Environment:Junyanz Pytorch CycleGAN and pix2pix DDP Multi GPU
| Knowledge Sources | |
|---|---|
| Domains | Infrastructure, Distributed_Training |
| Last Updated | 2026-02-09 16:00 GMT |
Overview
Multi-GPU distributed training environment using PyTorch DistributedDataParallel (DDP) with NCCL backend, requiring torchrun launcher and synchronized normalization.
Description
This environment extends the base Python/PyTorch runtime with support for single-machine multi-GPU training via PyTorch's DistributedDataParallel (DDP). The NCCL backend is used for inter-GPU communication. Training is launched via `torchrun` which sets the required environment variables (`WORLD_SIZE`, `LOCAL_RANK`, `RANK`). Standard batch normalization is not compatible with DDP; users must use `--norm syncbatch` (SyncBatchNorm) or `--norm instance` (InstanceNorm). The codebase handles DDP-aware data loading via `DistributedSampler`, rank-0-only I/O operations (saving checkpoints, logging), and process synchronization barriers.
Usage
Use this environment when training on multiple GPUs on a single machine. Launch training with `torchrun --nproc_per_node=N train.py ...` instead of `python train.py ...`. This is optional; single-GPU and CPU training do not require this environment.
System Requirements
| Category | Requirement | Notes |
|---|---|---|
| OS | Linux | NCCL backend requires Linux |
| Hardware | 2+ NVIDIA GPUs | All GPUs must support CUDA |
| CUDA | 12.1+ | Matching PyTorch CUDA build |
| Network | N/A (single-machine only) | Inter-GPU communication via NVLink/PCIe |
Dependencies
System Packages
- All packages from the base Python_PyTorch_Runtime environment
- NCCL library (bundled with PyTorch CUDA builds)
Python Packages
- `torch` >= 2.4.0 (with `torch.distributed` module)

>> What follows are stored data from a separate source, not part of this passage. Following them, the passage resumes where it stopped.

(** A page whose header has not arrived yet. *)
Definition page_without_header (stored : option string) : Browser :=
  mkBrowser ∅ ∅ (match stored with Some v => {["darkMode" := v]} | None => ∅ end)
    (Some system_dark) [].

(** * Properties *)

Section Apply.

Variable btn : string.

Lemma toggle_forced (token : string) (b : bool) (c : gset string) :
  token ∈ DOMTokenList_toggle token (Some b) c ↔ b = true.
Proof.
  unfold DOMTokenList_toggle.
  case_bool_decide as Hin; destruct b; split; intros H; try done.
  - apply elem_of_difference in H as [_ H]. exfalso. by apply H, elem_of_singleton.
  - apply elem_of_union; right. by apply elem_of_singleton.
Qed.

Lemma toggle_forced_twice (token : string) (b : bool) (c : gset string) :
  DOMTokenList_toggle token (Some b) (DOMTokenList_toggle token (Some b) c)
  = DOMTokenList_toggle token (Some b) c.
Proof.
  pose proof (toggle_forced token b c) as Hin.
  unfold DOMTokenList_toggle at 1.
  case_bool_decide; destruct b; try reflexivity.
  - apply Hin in H. discriminate.
  - exfalso. apply H, Hin. reflexivity.
Qed.

Lemma apply_found (enabled : jsval) (e : Element) (s : Browser) :
  elements s !! btn = Some e →
  apply btn enabled s = Returned () (applied btn enabled e s).
Proof.
  intros He.
  unfold apply, bind, classList_toggle, setAttribute, localStorage_setItem,
    set_textContent, with_element; simpl.
  rewrite He; simpl.
  rewrite lookup_insert_eq; simpl.
  rewrite insert_insert_eq.
  reflexivity.
Qed.

Lemma apply_missing (enabled : jsval) (s : Browser) :
  elements s !! btn = None →
  apply btn enabled s
  = Threw TypeError
      (set_classList (DOMTokenList_toggle "dark-mode" (force_of enabled) (classList s)) s).
Proof.
  intros He.
  unfold apply, bind, classList_toggle, setAttribute, with_element; simpl.
  rewrite He. reflexivity.
Qed.

(** C1. After [apply] with a boolean argument [b], on a page that has the
    button, the call returns normally and the four facets agree with [b]:
    the root element carries [dark-mode] iff [b], [aria-pressed] is
    ["true"] iff [b] (and ["false"] otherwise), the label is the glyph of
    the enabled branch (the sun) iff [b] (and the moon otherwise), and the
    persisted key is ["1"] iff [b] (and ["0"] otherwise). *)
Theorem apply_consistent (b : bool) (s : Browser) :
  is_Some (elements s !! btn) →
  ∃ s', apply btn (JBool b) s = Returned () s'
    ∧ ("dark-mode" ∈ classList s' ↔ b = true)
    ∧ aria_pressed btn s' = Some (String_of_bool b)
    ∧ (aria_pressed btn s' = Some "true" ↔ b = true)
    ∧ label btn s' = Some (if b then sun else moon)
    ∧ (label btn s' = Some sun ↔ b = true)
    ∧ darkMode_key s' = Some (if b then "1" else "0")
    ∧ (darkMode_key s' = Some "1" ↔ b = true).
Proof.
  intros [e He].
  exists (applied btn (JBool b) e s).
  split; [by apply apply_found|].
  unfold aria_pressed, label, darkMode_key, applied; simpl.
  rewrite !lookup_insert_eq; simpl. rewrite !lookup_insert_eq.
  split; [apply toggle_forced|].
  unfold sun, moon.
  destruct b; simpl; repeat split; intros; congruence.
Qed.

(** C7. [apply] with a boolean argument is idempotent: running it twice
    in succession leaves exactly the browser state (marker, attribute,
    label, persisted key and everything else) that running it once
    leaves. *)
Theorem apply_idempotent (b : bool) (s : Browser) :
  (apply btn (JBool b) ;; apply btn (JBool b)) s = apply btn (JBool b) s.
Proof.
  unfold bind.
  destruct (elements s !! btn) as [e|] eqn:He.
  - rewrite (apply_found _ e s He).
    erewrite apply_found by (simpl; apply lookup_insert_eq).
    unfold applied; simpl.
    rewrite !insert_insert_eq, toggle_forced_twice.
    reflexivity.
  - rewrite (apply_missing _ s He). reflexivity.
Qed.

(** C8. [apply(true)] followed by a read of the persisted key yields
    ["1"], [apply(false)] followed by a read yields ["0"], and after
    [apply] with any argument the key is present: it holds ["1"] for a
    truthy argument and ["0"] otherwise. *)
Theorem apply_storage_roundtrip (s : Browser) :
  is_Some (elements s !! btn) →
  result ((apply btn (JBool true) ;; localStorage_getItem "darkMode") s) = Some (Some "1")
  ∧ result ((apply btn (JBool false) ;; localStorage_getItem "darkMode") s) = Some (Some "0")
  ∧ ∀ enabled : jsval,
      completes (apply btn enabled s) = true
      ∧ darkMode_key (final (apply btn enabled s))
        = Some (if truthy enabled then "1" else "0").
Proof.
  intros [e He].
  unfold bind, localStorage_getItem, darkMode_key.
  split; [|split; [|intros enabled; split]];
    rewrite (apply_found _ e s He); simpl;
    by rewrite ?lookup_insert_eq.
Qed.

End Apply.

(** With [undefined] for [enabled], as initialization passes when
    [window.matchMedia] is missing, [toggle] gets no [force] and flips the
    marker, while the other three facets are set as for [false]. *)
Lemma apply_undefined_flips (btn : string) (e : Element) (s : Browser) :
  elements s !! btn = Some e →
  dark_mode_class (final (apply btn JUndefined s)) = negb (dark_mode_class s)
  ∧ aria_pressed btn (final (apply btn JUndefined s)) = Some "false".
Proof.
  intros He. rewrite (apply_found _ _ e s He).
  unfold dark_mode_class, aria_pressed, applied, DOMTokenList_toggle; simpl.
  rewrite lookup_insert_eq; simpl. rewrite lookup_insert_eq.
  split; [|reflexivity].
  destruct (decide ("dark-mode" ∈ classList s)) as [Hin|Hin].
  - rewrite !(bool_decide_true _ Hin); simpl.
    apply bool_decide_false. intros H.
    apply elem_of_difference in H as [_ H]. by apply H, elem_of_singleton.
  - rewrite !(bool_decide_false _ Hin); simpl.
    apply bool_decide_true, elem_of_union; right. by apply elem_of_singleton.
Qed.

Section Init.

Lemma init_with_found (enabled : jsval) (e : Element) (s : Browser) :
  elements s !! "dark-mode-toggle" = Some e →
  init_with enabled s = Returned () (initialized enabled e s).
Proof.
  intros He. unfold init_with, bind.
  rewrite (apply_found _ _ e s He).
  unfold addEventListener, with_element, applied, set_elements; simpl.
  rewrite lookup_insert_eq; simpl.
  rewrite insert_insert_eq. reflexivity.
Qed.

Lemma main_stored (v : string) (s : Browser) :
  is_Some (elements s !! "dark-mode-toggle") →
  localStorage s !! "darkMode" = Some v →
  main s = init_with (JBool (String.eqb v "1")) s.
Proof.
  intros [e He] Hv.
  unfold main, bind, getElementById, localStorage_getItem.
  rewrite He, Hv. reflexivity.
Qed.

Lemma main_unset (s : Browser) :
  is_Some (elements s !! "dark-mode-toggle") →
  localStorage s !! "darkMode" = None →
  main s = init_with (match matchMedia s with
                      | Some query => JBool (query "(prefers-color-scheme: dark)")
                      | None => JUndefined
                      end) s.
Proof.
  intros [e He] Hv.
  unfold main, bind, getElementById, localStorage_getItem, prefersDark.
  rewrite He, Hv. reflexivity.
Qed.

Lemma main_missing (s : Browser) :
  elements s !! "dark-mode-toggle" = None →
  main s = Returned () (set_console (console s ++ [warning]) s).
Proof.
  intros He. unfold main, bind, getElementById. rewrite He. reflexivity.
Qed.

(** What an initialization that resolves the theme to a boolean shows. *)
Lemma init_with_bool_facets (b : bool) (s : Browser) :
  is_Some (elements s !! "dark-mode-toggle") →
  completes (init_with (JBool b) s) = true
  ∧ dark_mode_class (final (init_with (JBool b) s)) = b
  ∧ aria_pressed "dark-mode-toggle" (final (init_with (JBool b) s))
    = Some (String_of_bool b)
  ∧ label "dark-mode-toggle" (final (init_with (JBool b) s))
    = Some (if b then sun else moon)
  ∧ darkMode_key (final (init_with (JBool b) s)) = Some (if b then "1" else "0").
Proof.
  intros [e He]. rewrite (init_with_found _ e s He).
  unfold dark_mode_class, aria_pressed, label, darkMode_key, initialized; simpl.
  rewrite !lookup_insert_eq; simpl. rewrite !lookup_insert_eq.
  repeat split.
  destruct b.
  - apply bool_decide_true, toggle_forced. reflexivity.
  - apply bool_decide_false. intros H. by apply toggle_forced in H.
Qed.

- `torchrun` CLI (included with PyTorch installation)
Credentials
Environment variables set automatically by torchrun:
- `WORLD_SIZE`: Total number of processes (set by torchrun)
- `LOCAL_RANK`: Process rank within current node (set by torchrun)
- `RANK`: Global process rank (set by torchrun)
These are not user-configured; they are injected by the `torchrun` launcher.
Quick Install
# Same base environment as Python_PyTorch_Runtime
conda env create -f environment.yml
conda activate pytorch-img2img
# Launch multi-GPU training (4 GPUs example)
torchrun --nproc_per_node=4 train.py --dataroot ./datasets/maps --name maps_cyclegan --model cycle_gan --norm syncbatch
Code Evidence
DDP initialization from `util/util.py:53-69`:
def init_ddp():
is_ddp = "WORLD_SIZE" in os.environ and int(os.environ["WORLD_SIZE"]) > 1
if is_ddp:
if not dist.is_initialized():
dist.init_process_group(backend="nccl")
local_rank = int(os.environ["LOCAL_RANK"])
device = torch.device(f"cuda:{local_rank}")
torch.cuda.set_device(local_rank)
elif torch.cuda.is_available():
device = torch.device("cuda:0")
torch.cuda.set_device(0)
else:
device = torch.device("cpu")
return device
DDP wrapping with barrier synchronization from `models/base_model.py:116-123`:
if dist.is_initialized():
if self.opt.norm == "syncbatch":
raise ValueError(...)
net = torch.nn.parallel.DistributedDataParallel(
net, device_ids=[self.device.index]
)
dist.barrier()
DistributedSampler selection from `data/__init__.py:79-86`:
if "LOCAL_RANK" in os.environ:
self.sampler = DistributedSampler(
self.dataset, shuffle=not opt.serial_batches
)
shuffle = False # DistributedSampler handles shuffling
else:
self.sampler = None
shuffle = not opt.serial_batches
Rank-0-only checkpoint saving from `models/base_model.py:188-189`:
if not dist.is_initialized() or dist.get_rank() == 0:
for name in self.model_names:
# ... save logic
SyncBatchNorm layer registration from `models/networks.py:29-30`:
elif norm_type == "syncbatch":
norm_layer = functools.partial(
nn.SyncBatchNorm, affine=True, track_running_stats=True
)
Common Errors
| Error Message | Cause | Solution |
|---|---|---|
| `--norm batch is not compatible with DDP` | Standard BatchNorm does not sync across GPUs | Use `--norm syncbatch` or `--norm instance` |
| Process hangs during training | Missing barrier synchronization | Ensure all processes reach the same barrier point |
| `RuntimeError: NCCL error` | NCCL communication failure | Check that all GPUs are visible and CUDA is working |
| Inconsistent results across runs | DistributedSampler not seeded per epoch | The code handles this via `set_epoch()` in train.py |
Compatibility Notes
- Single GPU: DDP is not activated; standard single-GPU training is used automatically.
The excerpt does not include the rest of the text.